Data excerpts:
○ ○ ○
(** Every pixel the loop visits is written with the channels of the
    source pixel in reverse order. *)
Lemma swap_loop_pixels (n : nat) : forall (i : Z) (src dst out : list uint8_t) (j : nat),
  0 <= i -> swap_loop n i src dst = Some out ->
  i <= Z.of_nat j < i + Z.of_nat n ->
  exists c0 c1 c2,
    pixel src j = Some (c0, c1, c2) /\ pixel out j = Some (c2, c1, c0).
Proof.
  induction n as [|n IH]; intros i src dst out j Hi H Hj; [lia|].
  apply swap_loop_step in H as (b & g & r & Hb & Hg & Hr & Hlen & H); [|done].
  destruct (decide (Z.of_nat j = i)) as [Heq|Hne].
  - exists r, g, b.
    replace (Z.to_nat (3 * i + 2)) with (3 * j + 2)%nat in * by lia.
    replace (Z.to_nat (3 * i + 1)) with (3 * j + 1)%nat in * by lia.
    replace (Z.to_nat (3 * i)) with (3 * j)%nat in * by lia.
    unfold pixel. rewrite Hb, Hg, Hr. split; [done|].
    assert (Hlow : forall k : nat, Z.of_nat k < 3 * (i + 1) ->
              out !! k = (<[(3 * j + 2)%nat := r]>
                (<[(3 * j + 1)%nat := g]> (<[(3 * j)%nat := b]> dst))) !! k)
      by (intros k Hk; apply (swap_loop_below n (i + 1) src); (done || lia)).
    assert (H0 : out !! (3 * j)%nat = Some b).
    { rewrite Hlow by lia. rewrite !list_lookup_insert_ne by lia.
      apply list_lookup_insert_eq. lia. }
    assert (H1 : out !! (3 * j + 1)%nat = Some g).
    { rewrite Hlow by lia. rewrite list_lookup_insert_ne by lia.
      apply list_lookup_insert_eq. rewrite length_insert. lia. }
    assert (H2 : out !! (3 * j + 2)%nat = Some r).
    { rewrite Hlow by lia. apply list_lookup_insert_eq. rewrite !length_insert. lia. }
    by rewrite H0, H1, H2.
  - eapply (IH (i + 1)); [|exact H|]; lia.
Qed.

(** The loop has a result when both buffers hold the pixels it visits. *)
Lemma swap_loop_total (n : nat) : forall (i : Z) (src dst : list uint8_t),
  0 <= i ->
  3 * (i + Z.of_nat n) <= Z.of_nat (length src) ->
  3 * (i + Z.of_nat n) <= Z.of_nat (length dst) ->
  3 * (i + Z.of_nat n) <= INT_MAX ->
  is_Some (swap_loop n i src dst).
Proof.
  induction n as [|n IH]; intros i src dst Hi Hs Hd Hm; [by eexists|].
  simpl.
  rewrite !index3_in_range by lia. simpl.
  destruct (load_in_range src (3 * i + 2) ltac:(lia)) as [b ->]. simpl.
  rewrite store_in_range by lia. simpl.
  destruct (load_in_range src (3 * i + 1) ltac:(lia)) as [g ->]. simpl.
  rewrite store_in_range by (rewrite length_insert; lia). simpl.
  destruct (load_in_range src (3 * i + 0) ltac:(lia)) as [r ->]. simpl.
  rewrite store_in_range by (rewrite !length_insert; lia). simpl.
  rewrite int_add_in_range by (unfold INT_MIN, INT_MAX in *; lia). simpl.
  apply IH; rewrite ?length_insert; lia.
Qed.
○ ○ ○
- THE PROBLEM -
For every line of the records that includes the string "replace", add one to a tally; the answer is that tally alone.

- TASK SOLUTION -
3